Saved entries

Definition parse_single_conventional_region : bool :=
  on_map [make_desc memory_type.CONVENTIONAL 0x1000 100] (fun map => parsed map (fun m =>
    let stats := MemoryMap_stats m in
    (region_count stats ==? 1) && (usable_bytes stats ==? 100 * 4096)
    && (reclaimable_bytes stats ==? 0) && (usable_region_count stats ==? 1)
    && negb (is_truncated stats))).

Definition parse_skips_zero_page_count_entries : bool :=
  on_map [make_desc memory_type.CONVENTIONAL 0x1000 0;
          make_desc memory_type.CONVENTIONAL 0x2000 10] (fun map => parsed map (fun m =>
    (region_count (MemoryMap_stats m) ==? 1) && (usable_bytes (MemoryMap_stats m) ==? 10 * 4096))).

Definition parse_mixed_regions_computes_correct_stats : bool :=
  on_map [make_desc memory_type.CONVENTIONAL 0x00001000 100;
          make_desc memory_type.BOOT_SERVICES_DATA 0x00100000 50;
          make_desc memory_type.MMIO 0xFEC00000 4;
          make_desc memory_type.RESERVED 0x0000F000 1] (fun map => parsed map (fun m =>
    let stats := MemoryMap_stats m in
    (region_count stats ==? 4) && (usable_bytes stats ==? 100 * 4096)
    && (reclaimable_bytes stats ==? 50 * 4096) && (usable_region_count stats ==? 1)
    && (total_bytes stats ==? (100 + 50 + 1) * 4096))).

Definition mmio_excluded_from_total_ram : bool :=
  on_map [make_desc memory_type.CONVENTIONAL 0x1000 10;
          make_desc memory_type.MMIO 0xFEC00000 100] (fun map => parsed map (fun m =>
    total_bytes (MemoryMap_stats m) ==? 10 * 4096)).

Definition firmware_runtime_excluded_from_total_ram : bool :=
  on_map [make_desc memory_type.CONVENTIONAL 0x1000 10;
          make_desc memory_type.RUNTIME_SERVICES_DATA 0x100000 5] (fun map => parsed map (fun m =>
    total_bytes (MemoryMap_stats m) ==? 10 * 4096)).

Definition truncated_flag_propagates_to_stats : bool :=
  match @set_index void _ (kmm_descriptors KernelMemoryMap_new) 0
          (make_desc memory_type.CONVENTIONAL 0x1000 10) with
  | Ok a => parsed {| kmm_descriptors := a; kmm_count := 1; kmm_truncated := true;
                      kmm_pad := kmm_pad KernelMemoryMap_new |}
              (fun m => is_truncated (MemoryMap_stats m))
  | _ => false
  end.

Definition total_usable_after_boot_sums_usable_and_reclaimable : bool :=
  on_map [make_desc memory_type.CONVENTIONAL 0x1000 100;
          make_desc memory_type.BOOT_SERVICES_DATA 0x100000 50] (fun map => parsed map (fun m =>
    let stats := MemoryMap_stats m in
    bool_decide (@add_u P void 64 (usable_bytes stats) (reclaimable_bytes stats)
                 = Ok (total_usable_after_boot stats)))).

(** ** Queries *)

Definition usable_regions_returns_only_conventional : bool :=
  on_map [make_desc memory_type.CONVENTIONAL 0x1000 10;
          make_desc memory_type.RESERVED 0xF000 1;
          make_desc memory_type.CONVENTIONAL 0x100000 200] (fun map => parsed map (fun m =>
    match @usable_regions void m with
    | Ok usable => (Z.of_nat (length usable) ==? 2)
                   && forallb (fun d => ty d ==? memory_type.CONVENTIONAL) usable
    | _ => false
    end)).

Definition reclaimable_regions_includes_bootloader_and_conventional : bool :=
  on_map [make_desc memory_type.CONVENTIONAL 0x1000 10;
          make_desc memory_type.BOOT_SERVICES_CODE 0x100000 5;
          make_desc memory_type.LOADER_DATA 0x200000 3;
          make_desc memory_type.MMIO 0xFEC00000 4] (fun map => parsed map (fun m =>
    has_len (reclaimable_regions m) 3)).

Definition regions_of_type_returns_only_matching : bool :=
  on_map [make_desc memory_type.CONVENTIONAL 0x1000 10;
          make_desc memory_type.MMIO 0xFEC00000 4;
          make_desc memory_type.CONVENTIONAL 0x100000 200] (fun map => parsed map (fun m =>
    has_len (regions_of_type m memory_type.CONVENTIONAL) 2)).

Definition regions_returns_all_non_zero_entries : bool :=
  on_map [make_desc memory_type.CONVENTIONAL 0x1000 10;
          make_desc memory_type.RESERVED 0xF000 1;
          make_desc memory_type.MMIO 0xFEC00000 4] (fun map => parsed map (fun m =>
    has_len (MemoryMap_regions m) 3)).

(** The loop fills all 256 entries with consecutive one-page regions. *)
Definition parse_max_descriptors : bool :=
  let max := Z.of_nat MAX_MEMORY_DESCRIPTORS in
  let ds := (fun i => make_desc memory_type.CONVENTIONAL ((Z.of_nat i + 1) * 0x1000) 1)
            <$> seq 0 MAX_MEMORY_DESCRIPTORS in
  on_map ds (fun map => parsed map (fun m =>
    (region_count (MemoryMap_stats m) ==? max)
    && (usable_region_count (MemoryMap_stats m) ==? max))).
End parser.

(** * Struct layout *)

Definition kernel_memory_descriptor_size : bool :=
  (struct_layout KernelMemoryDescriptor_fields).1 ==? 32.
(** * SecureKit / PixelVault: the steganography engine and its front-end pages

    The programs formalised:

    - The React page [app/pixel_vault/page.js].  Its handlers
      [handleEncode] and [handleDecode] and the submit button guard are
      embedded from the JavaScript source as functions from a component
      state and a network outcome to the ordered trace of effects a
      handler performs: module [PixelVaultPage], properties in
      [PixelVaultPageFacts].  The rest of the page ([cn], [switchTab],
      [handleFileSelect], [checkCapacity], the button, the result
      panel) is in [PixelVaultControls], properties in
      [PixelVaultControlsFacts].

    - The embedding engine (bit packer, cryptographic layer, frame
      codec, carrier adapters, capacity planner, pipeline).  The Python
      engine behind the HTTP API is not among the sources, so its
      definitions are modelled from the specification, and every such
      definition says so: module [Engine], with the notions used to
      state its properties in [Laws], a runnable instance of its
      parameters in [Sample], and the properties in [EngineFacts].

    - The pages [app/phishy_wishy/page.js] and [app/qr_shield/page.js]
      and the component [components/Sidebar.js], embedded from the
      JavaScript source: modules [PhishyWishy], [QRShield] and
      [SidebarNav] over the strings and regular expressions of
      [JsStrings], properties in [JsStringsFacts], [PhishyWishyFacts],
      [QRShieldFacts] and [SidebarFacts]. *)

From Stdlib Require Import String Ascii Strings.Byte.
From Stdlib Require Import List ZArith Lia Bool Arith.
Import ListNotations.

Set Implicit Arguments.
(** [Number(p || 0)]: 0 and NaN are falsy and replaced by 0, [undefined]
    too; an inherited function or object is truthy and converts to NaN. *)
Definition number_or0 (p : propval) : jsnum :=
  match p with
  | POwn (Num z) => if Z.eqb z 0 then Num 0 else Num z
  | POwn NaN => Num 0
  | PUndefined => Num 0
  | PInherited => NaN
  end.

(** [stats[k] = n].  Assigning a number to [__proto__] runs the inherited
    setter, which ignores values that are not objects; any other key gets an
    own property. *)
Definition put (stats : gmap string jsnum) (k : string) (n : jsnum)
  : gmap string jsnum :=
  if String.eqb k "__proto__" then stats else <[k := n]> stats.

(** [const stats = { A: 0, B: 0, C: 0 }] *)
Definition stats0 : gmap string jsnum :=
  <["A" := Num 0]> (<["B" := Num 0]> (<["C" := Num 0]> ∅)).

(** The assignment [stats[k] = Number(stats[k] || 0) + 1]. *)
Definition assign (stats : gmap string jsnum) (k : string)
  : gmap string jsnum :=
  put stats k (jsadd (number_or0 (get stats k)) (Num 1)).

(** The body of the [forEach] callback:
    [if (option) stats[option] = Number(stats[option] || 0) + 1];
    [None] when the key conversion throws. *)
Definition tally_step (stats : gmap string jsnum) (v : Vote)
  : option (gmap string jsnum) :=
  if truthy (v_option v)
  then match to_key (v_option v) with
       | Some k => Some (assign stats k)
       | None => None
       end
  else Some stats.

(** [querySnapshot.forEach(callback)]: the documents are visited in order;
    an exception thrown by the callback ends the loop and is thrown on. *)
Fixpoint forEach (votes : list Vote) (stats : gmap string jsnum)
  : option (gmap string jsnum) :=
  match votes with
  | [] => Some stats
  | v :: rest =>
      match tally_step stats v with
      | Some stats' => forEach rest stats'
      | None => None
      end
  end.

(** The object handed to [setVoteStats] by [fetchVoteStats] for the documents
    [votes] of the snapshot; [None] when the loop throws and the [catch]
    block runs instead. *)
Definition computeTally (votes : list Vote) : option (gmap string jsnum) :=
  forEach votes stats0.

(** [Object.values(voteStats).reduce((a, b) => Number(a) + Number(b), 0)] *)
Definition totalVotes (voteStats : gmap string jsnum) : jsnum :=
  map_fold (fun _ b a => jsadd a b) (Num 0) voteStats.

(** *** Vocabulary for the properties of the tally *)

(** The fixed options of the poll: the keys of the initial [stats]. *)
Definition recognized (k : string) : bool :=
  bool_decide (k ∈ ["A"; "B"; "C"]).

(** Entries the callback skips: those whose [option] is falsy. *)
Definition skipped (v : Vote) : bool := negb (truthy (v_option v)).

(** Entries whose [option] is not one of the fixed options. *)
Definition unrecognized (v : Vote) : bool :=
  negb (truthy (v_option v)
        && match to_key (v_option v) with
           | Some k => recognized k
           | None => false
           end).

(** Entries at which the callback throws. *)
Definition throws (v : Vote) : bool :=
  truthy (v_option v) && bool_decide (to_key (v_option v) = None).

(** The entries counted under key [k], and their number. *)
Definition hits (k : string) (v : Vote) : bool :=
  truthy (v_option v) && bool_decide (to_key (v_option v) = Some k).

Definition count_for (k : string) (votes : list Vote) : Z :=
  Z.of_nat (length (List.filter (hits k) votes)).

(** Entries whose key does not collide with a name on [Object.prototype]. *)
Definition own_keyed (votes : list Vote) : Prop :=
  ∀ v k, In v votes → to_key (v_option v) = Some k → is_proto_name k = false.

(** Entries all of whose options convert to a property key. *)
Definition convertible (votes : list Vote) : Prop :=
  ∀ v, In v votes → throws v = false.

(** What the callback leaves of [stats]; [stats] itself where it throws. *)
Definition counted (stats : gmap string jsnum) (v : Vote)
  : gmap string jsnum :=
  match tally_step stats v with
  | Some stats' => stats'
  | None => stats
  end.

(** What a sequence of [c] increments makes of the property [o]. *)
Definition bump (o : option jsnum) (c : Z) : option jsnum :=
  match o with
  | Some (Num z) => Some (Num (z + c))
  | Some NaN => Some NaN
  | None => if Z.eqb c 0 then None else Some (Num c)
  end.

(** What one counted entry makes of the property [k] it names. *)
Definition next (k : string) (o : option jsnum) : option jsnum :=
  if String.eqb k "__proto__" then o
  else Some (jsadd (number_or0
                      match o with
                      | Some n => POwn n
                      | None => if is_proto_name k then PInherited
                                else PUndefined
                      end) (Num 1)).

End Tally.

(** ** The component: state, storage, ledger and suspended calls *)

Inductive toast :=
| AlreadyVoted          (* 'Ați votat deja' *)
| VerificationNeeded    (* 'Verificare necesară' *)
| VoteRecorded          (* 'Vot înregistrat cu succes!' *)
| SubmitError.          (* 'Eroare' *)

Inductive analytics_event :=
| page_view
| vote_submitted (vote_option : jsval)
| vote_error (error_message : string).

(** What the component emits: toasts, analytics events, [console.error]. *)
Inductive output :=
| Toast (t : toast)
| LogEvent (e : analytics_event)
| ConsoleError (what : string).
Lemma strip_idempotent s : strip (strip s) = strip s.
Proof.
  destruct (strip_split s) as (_ & _ & _ & _ & _ & S1 & S2).
  unfold strip at 1. rewrite (lstrip_stops _ S1).
  unfold rstrip. rewrite (lstrip_stops _ S2). apply rev_involutive.
Qed.

(** What the loop adds to the signals: the stripped text of reads, never
    an empty one, never an error. *)
Lemma loop_data ticks out :
  exists data,
    fst (loop ticks out) = out ++ map DataReceived data /\
    Forall (fun line =>
              line <> [] /\
              exists decoded, In (Line decoded) ticks /\ line = strip decoded)
           data.
Proof.
  revert out. induction ticks as [|tk ticks IH]; intros out.
  - exists []. split; [now rewrite app_nil_r | constructor].
  - assert (Weak : forall data,
      Forall (fun line => line <> [] /\
                exists decoded, In (Line decoded) ticks /\ line = strip decoded)
             data ->
      Forall (fun line => line <> [] /\
                exists decoded, In (Line decoded) (tk :: ticks) /\
                                line = strip decoded) data).
    { intros data. apply Forall_impl. intros line (Hne & d & Hin & E).
      split; [assumption|]. exists d. split; [now right | assumption]. }
    destruct tk as [| e o | | e o | decoded]; cbn [loop fst];
      try (exists []; split; [now rewrite app_nil_r | constructor]).
    + destruct (IH out) as (data & E & F). exists data. auto.
    + destruct (strip decoded) as [|c x] eqn:X.
      * destruct (IH out) as (data & E & F). exists data. auto.
      * destruct (IH (out ++ [DataReceived (c :: x)])) as (data & E & F).
        exists ((c :: x) :: data). split.
        -- rewrite E, <- app_assoc. reflexivity.
        -- constructor; [|now apply Weak]. split; [discriminate|].
           exists decoded. split; [now left | now rewrite X].
Qed.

▸ HOW TO COMPLETE THIS TASK: Scan the entries above. Copy each line that has the string "ticks".

▸ SOLUTION TO THIS PROBLEM:
Lemma loop_data ticks out :
    fst (loop ticks out) = out ++ map DataReceived data /\
              exists decoded, In (Line decoded) ticks /\ line = strip decoded)
  revert out. induction ticks as [|tk ticks IH]; intros out.
                exists decoded, In (Line decoded) ticks /\ line = strip decoded)
                exists decoded, In (Line decoded) (tk :: ticks) /\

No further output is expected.